Editorial
Promesas de Luna
Es tiempo de recordar que el verdadero progreso no se construye con tendencias virales, sino con décadas de estudio, ensayo, error y valentía intelectual que echa a rodar el conocimiento científico.
A menudo, la literatura y cine de ciencia ficción desafían a la realidad, pero existen momentos en que la realidad alcanza a la imaginación y la supera. El viernes último amarizó la cápsula Orión de la misión Artemis 2, con sus cuatro tripulantes sanos y salvos, tras haber recorrido casi 1.2 millones de kilómetros. Desde el despegue mismo de esta aventura científica, el 1 de abril último, se hizo inevitable volver la vista atrás: a las páginas de De la Tierra a la Luna, la novela de Julio Verne en la cual el viaje es propulsado por un cañonazo; o a las imágenes pioneras cinematográficas del Viaje a la Luna, de Georges Méliès, que siempre arrancan una sonrisa. Pero así empezó todo: con grandes sueños.
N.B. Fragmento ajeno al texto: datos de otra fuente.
(** A third writer sends an update and goes. *)
Lemma note_session_restores_registry_witness :
  let w := lobby_of_two "note" in
  let msgs := [JObj [("type", JStr "update"); ("content", JStr "hi")]] in
  (@ws_note example_runtime 3 "lobby"
     ((Recv <$> msgs) ++ Disconnect :: []) w).1 = Done tt /\
  manager (@ws_note example_runtime 3 "lobby"
             ((Recv <$> msgs) ++ Disconnect :: []) w).2
  = manager w /\
  (@ws_note example_runtime 3 "lobby"
     ((Recv <$> msgs) ++ Broken JSONDecodeError :: []) w).1
  = Raised JSONDecodeError /\
  manager (@ws_note example_runtime 3 "lobby"
             ((Recv <$> msgs) ++ Broken JSONDecodeError :: []) w).2
  = register 3 "lobby" "note" (manager w).
Proof.
  intros w msgs.
  assert (failing (net w) !! 3 = None) as Hl by reflexivity.
  assert (available (db w) = true) as Hu by reflexivity.
  assert (3 ∉ members (manager w) "note" "lobby") as Hn
    by (apply (bool_decide_unpack _); vm_compute; exact I).
  assert (_get_rooms "note" (manager w) !! "lobby" ≠ Some []) as He
    by (vm_compute; discriminate).
  destruct (@note_session_restores_registry example_runtime
              3 "lobby" msgs [] w Hl Hu Hn He) as (Hd & Hm & Hb).
  split; [exact Hd|]. split; [exact Hm|].
  exact (Hb JSONDecodeError eq_refl).
Defined.

(** A note connection while the store is down. *)
Lemma note_connect_with_store_down_witness :
  let w := {| manager := ConnectionManager_init;
              db := {| canvasevent := []; note := []; available := false;
                       clock := 0 |};
              net := {| failing := ∅; sends := [] |} |} in
  (@ws_note example_runtime 1 "lobby" [Disconnect] w).1 = Raised StoreError /\
  1 ∈ members (manager (@ws_note example_runtime 1 "lobby" [Disconnect] w).2)
        "note" "lobby".
Proof.
  intros w.
  destruct (@note_connect_with_store_down example_runtime
              1 "lobby" [Disconnect] w eq_refl eq_refl) as [Hr Hm].
  split; [by rewrite Hr | exact Hm].
Defined.

(** The sender is gone when the error reply is sent. *)
Lemma canvas_error_reply_failure_witness :
  let w := {| manager := manager (lobby_of_two "canvas"); db := empty_store;
              net := {| failing := {[1 := WebSocketDisconnect]};
                        sends := [] |} |} in
  (@resume example_runtime Canvas 1 "lobby" [Recv JNull] w).1 = Done tt /\
  members (manager (@resume example_runtime Canvas 1 "lobby" [Recv JNull] w).2)
    "canvas" "lobby" = [2].
Proof.
  intros w.
  assert (@canvas_event_of example_runtime JNull "lobby" = Raise TypeError)
    as Hbad by reflexivity.
  assert (failing (net w) !! 1 = Some WebSocketDisconnect) as Hf
    by (vm_compute; reflexivity).
  destruct (@canvas_error_reply_failure example_runtime
              1 "lobby" JNull TypeError WebSocketDisconnect [] w Hbad Hf)
    as [_ Hr].
  rewrite Hr. split; [reflexivity | vm_compute; reflexivity].
Defined.

(** The first connection is in its bucket. *)
Lemma live_sessions_are_registered_witness :
  let sys := after_first_connection Canvas in
  let s := {| s_channel := Canvas; s_room := "lobby"; s_live := true |} in
  sessions sys !! 7 = Some s /\
  occurrences 7 (members (manager (world sys)) "canvas" "lobby") = 1.
Proof.
  intros sys s.
  assert (sessions sys !! 7 = Some s) as Hs by (vm_compute; reflexivity).
  split; [exact Hs|].
  exact (@live_sessions_are_registered example_runtime sys 7 s
           (after_first_connection_reachable Canvas) Hs eq_refl).
Defined.

(** Two connections in a room; the first draws while a third registers in
    another room: both get the stroke. *)
Lemma undisturbed_stroke_reaches_every_live_session_witness :
  let sys := after_second_connection Canvas in
  let data := JObj [("stroke", JObj [])] in
  let others := [[OtherConnects 9 "attic" "canvas"]] in
  let r := @canvas_on_message_live example_runtime 7 "lobby" data others
             (world sys) in
  exists atts,
    sends (net r.2) = sends (net (world sys)) ++ atts /\
    att_to <$> atts = [7; 8].
Proof.
  intros sys data others r.
  pose (s := {| s_channel := Canvas; s_room := "lobby"; s_live := true |}).
  assert (sessions sys !! 7 = Some s) as Hs by (vm_compute; reflexivity).
  assert (@canvas_event_of example_runtime data (s_room s)
          = Ok (default_event "lobby")) as Hev by (vm_compute; reflexivity).
  assert (Forall (Forall (leaves_bucket (s_room s) "canvas")) others)
    as Hothers
    by (constructor; [constructor; [left; discriminate | constructor]
                     | constructor]).
  destruct (@undisturbed_stroke_reaches_every_live_session example_runtime
              sys 7 s data (default_event "lobby") others
              (after_second_connection_reachable Canvas) Hs eq_refl eq_refl
              Hev eq_refl Hothers)
    as (_ & _ & (atts & Hsends & Hto & _) & _).
  exists atts. split; [exact Hsends | exact Hto].
Defined.

(** Two connections in a room; the first writes while the peer of the
    second goes away: a send to each is tried. *)
Lemma undisturbed_update_reaches_every_live_session_witness :
  let sys := after_second_connection Notes in
  let data := JObj [("type", JStr "update"); ("content", JStr "hi")] in
  let others := [[OtherCloses 8 RuntimeError]] in
  let r := @note_on_message_live example_runtime 7 "lobby" data others
             (world sys) in
  exists atts,
    sends (net r.2) = sends (net (world sys)) ++ atts /\
    att_to <$> atts = [7; 8].
Proof.
  intros sys data others r.
  pose (s := {| s_channel := Notes; s_room := "lobby"; s_live := true |}).
  assert (sessions sys !! 7 = Some s) as Hs by (vm_compute; reflexivity).
  assert (Forall (Forall (leaves_bucket (s_room s) "note")) others)
    as Hothers
    by (constructor; [constructor; [exact I | constructor] | constructor]).
  destruct (@undisturbed_update_reaches_every_live_session example_runtime
              sys 7 s data others
              (after_second_connection_reachable Notes) Hs eq_refl eq_refl
              eq_refl eq_refl Hothers)
    as (_ & _ & (atts & Hsends & Hto & _) & _).
  exists atts. split; [exact Hsends | exact Hto].
Defined.

(** A valid stroke while the store is down. *)
Lemma canvas_store_failure_keeps_session_witness :
  let w := {| manager := manager (lobby_of_two "canvas");
              db := {| canvasevent := []; note := []; available := false;
                       clock := 0 |};
              net := {| failing := ∅; sends := [] |} |} in
  let data := JObj [("stroke", JObj [])] in
  sends (net (@canvas_on_message example_runtime 1 "lobby" data w).2)
  = [{| att_to := 1; att_payload := MErrorOf StoreError;
        att_delivered := true |}] /\
  @resume example_runtime Canvas 1 "lobby" [Recv data] w
  = (Pending, (@canvas_on_message example_runtime 1 "lobby" data w).2).
Proof.
  intros w data.
  assert (@canvas_event_of example_runtime data "lobby"
          = Ok (default_event "lobby")) as Hev by (vm_compute; reflexivity).
  destruct (@canvas_store_failure_keeps_session example_runtime
              1 "lobby" data (default_event "lobby") [] w Hev eq_refl eq_refl)
    as (_ & _ & Hs & Hr).
  split; [exact Hs | exact Hr].
Defined.

(** A note session with one update leaves the events as they are. *)
Lemma sessions_only_append_events_witness :
  let w := lobby_of_two "note" in
  let inbox := [Recv (JObj [("type", JStr "update")]); Disconnect] in
  canvasevent (db (@handler example_runtime Notes 3 "lobby" inbox w).2)
  = canvasevent (db w).
Proof.
  intros w inbox.
  destruct (@sessions_only_append_events example_runtime
              Notes 3 "lobby" inbox w) as [(new & E & _ & Hn) _].
  rewrite (Hn eq_refl), app_nil_r in E. exact E.
Defined.

(** A second write of the note of a room. *)
Lemma note_writes_keep_one_document_per_room_witness :
  let w := world_with_note "hello" in
  unique_notes (db w) /\
  unique_notes (db (put_note "lobby" "bye" w).2).
Proof.
  intros w.
  assert (unique_notes (db w)) as Hu
    by (apply (bool_decide_unpack _); vm_compute; exact I).
  split; [exact Hu|].
  destruct (@note_writes_keep_one_document_per_room example_runtime
              Notes 1 "lobby" [] "bye" w Hu) as [_ Hp].
  exact Hp.
Defined.

(** A note is put and read. *)
Lemma put_then_get_note_witness :
  let w' := (put_note "lobby" "hi" empty_world).2 in
  get_note "lobby" w' = (Done ("hi", "lobby"), w').
Proof.
  intros w'.
  destruct (put_then_get_note "lobby" "hi" empty_world eq_refl)
    as (_ & Hg & _).
  exact Hg.
Defined.

(** The note of a room that has none. *)
Lemma get_note_edge_cases_witness :
  (get_note "lobby" empty_world).1 = Done ("", "lobby").
Proof.
  destruct (get_note_edge_cases "lobby" empty_world) as (_ & _ & Hn & _).
  apply Hn; [reflexivity|].
  apply (bool_decide_unpack _). vm_compute. exact I.
Defined.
La Luna, ese satélite que rige las mareas, inspira calendarios y cosmovisiones, que causa eclipses y ha moldeado mitos en todas las culturas, ha sido siempre más que una roca suspendida en el vacío. Es símbolo de lo poético y de lo enigmático. Durante siglos, la humanidad la contempló como un destino imposible. Hoy, es una ruta de futuro astronáutico.
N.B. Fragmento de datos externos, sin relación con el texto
(** C10. A partial handshake is fatal.  In state NoStatus the decode loop
    reads the handshake request size from the buffer without looking at how
    many bytes it holds: whenever fewer bytes are buffered, the pass, the call
    of [doReadPacket] and the pass of [runReadLoop] that delivered the bytes
    all end in the failed assertion "not read enough data", where the path of
    the later states returns and waits. *)
Theorem partial_handshake_aborts (env : environment) (c : TCPSecureConn)
    (nxt : Z) :
  Status c = TCP_STATUS_NO_STATUS ->
  len (crbuf c) < HANDSHAKE_REQUEST_SIZE ->
  doReadPacket_iter env c nxt = Halt (AssertFailed "not read enough data") /\
  doReadPacket env c nxt = Some (Abort (AssertFailed "not read enough data")) /\
  (forall (c0 : TCPSecureConn) (data : list byte),
      Status c0 = TCP_STATUS_NO_STATUS ->
      1 <= len data ->
      crbuf c = crbuf c0 ++ data ->
      runReadLoop_iter env (mkRead data None) c0 nxt =
        Some (Crashed (AssertFailed "not read enough data"))).
Proof.
  intros Hs Hl.
  assert (Hit : forall c1, Status c1 = TCP_STATUS_NO_STATUS ->
                  crbuf c1 = crbuf c ->
                  doReadPacket_iter env c1 nxt =
                    Halt (AssertFailed "not read enough data")).
  { intros c1 Hs1 Hb1. unfold doReadPacket_iter, fetch, crbuf_Read.
    rewrite Hs1, Hb1.
    destruct (Z.eqb_spec
                (len (firstn (Z.to_nat HANDSHAKE_REQUEST_SIZE) (crbuf c)))
                HANDSHAKE_REQUEST_SIZE) as [E|E]; [|reflexivity].
    rewrite len_firstn in E. lia. }
  refine (conj (Hit c Hs eq_refl) (conj _ _)).
  - unfold doReadPacket. cbn [doReadPacket_loop].
    rewrite (Hit c Hs eq_refl). reflexivity.
  - intros c0 data Hs0 Hd Hb.
    unfold runReadLoop_iter, runReadLoop_recv. cbn [rd_err rd_data].
    destruct (Z.ltb_spec (len data) 1); [lia|].
    rewrite fire_crbuf.
    assert (Hcap : len (crbuf c0) + len data <= CRBUF_CAP).
    { pose proof mac_size_range as Hm. rewrite Hb, len_app in Hl.
      unfold HANDSHAKE_REQUEST_SIZE, PUBLIC_KEY_SIZE, NONCE_SIZE in *.
      unfold CRBUF_CAP. lia. }
    destruct (Z.leb_spec (len (crbuf c0) + len data) CRBUF_CAP); [|lia].
    unfold doReadPacket. cbn [doReadPacket_loop].
    rewrite Hit; [reflexivity | |]; unfold crbuf_Write.
    + rewrite Status_set_crbuf, fire_Status. exact Hs0.
    + rewrite crbuf_set_crbuf, fire_crbuf. symmetry. exact Hb.
Qed.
Cierto es que hay una carrera espacial, esta vez entre China y Estados Unidos, por lograr descubrir y, eventualmente, explotar los recursos lunares. Pero para eso falta mucho —o quizá no tanto—. En todo caso, las fotografías impresionantes de alta resolución que deja Artemis 2 —con la dulce curvatura azul del mundo que habitamos, el estrellado telón infinito del espacio y el reflejo silencioso de la luz solar— no son solo estéticas, sino históricas.
No se trata únicamente de una misión exitosa reportada por la Nasa ni de un amarizaje preciso asistido por la Armada de Estados Unidos. Se trata de una reafirmación: la humanidad sigue avanzando. Artemis 2 no es un final, es la introducción a toda una nueva historia de exploración. Vendrán Artemis 3, Artemis 4 y Artemis 5. Misiones que no solo buscarán regresar a la superficie lunar, sino establecer una presencia sostenida, preparar el camino hacia Marte y redefinir nuestra relación con el espacio. Ya no hablamos de visitas simbólicas, aunque será impresionante ver el día en que la primera mujer ponga un pie en ese suelo, tal como está planificado.
Las metas a largo plazo son de permanencia, de infraestructura, de futuro. En un mundo saturado de inmediatez, donde la atención dura lo que un dedo corriendo sobre una pantalla, hazañas como esta obligan a detenerse en la próxima Luna llena y animar a los niños a ver de nuevo hacia arriba para soñar en grande. Cabe mencionar que ya hay guatemaltecos imbuidos en proyectos aeroespaciales y no hay límites para las grandes metas.
Es tiempo de recordar que el verdadero progreso no se construye con tendencias virales, sino con décadas de estudio, ensayo, error y valentía intelectual que echa a rodar el conocimiento científico. En las escuelas de todo el país, los maestros deben estimular la curiosidad y explicar a los alumnos que detrás de cada imagen impresionante hay miles de científicos, ingenieros, matemáticos y técnicos que dedicaron su vida a resolver problemas que parecían no tener respuesta. El futuro se construye haciendo preguntas. Hemos tenido la oportunidad de vivir lo que generaciones atrás vivieron en julio de 1969, pero esta vez a todo color y con grandes esperanzas.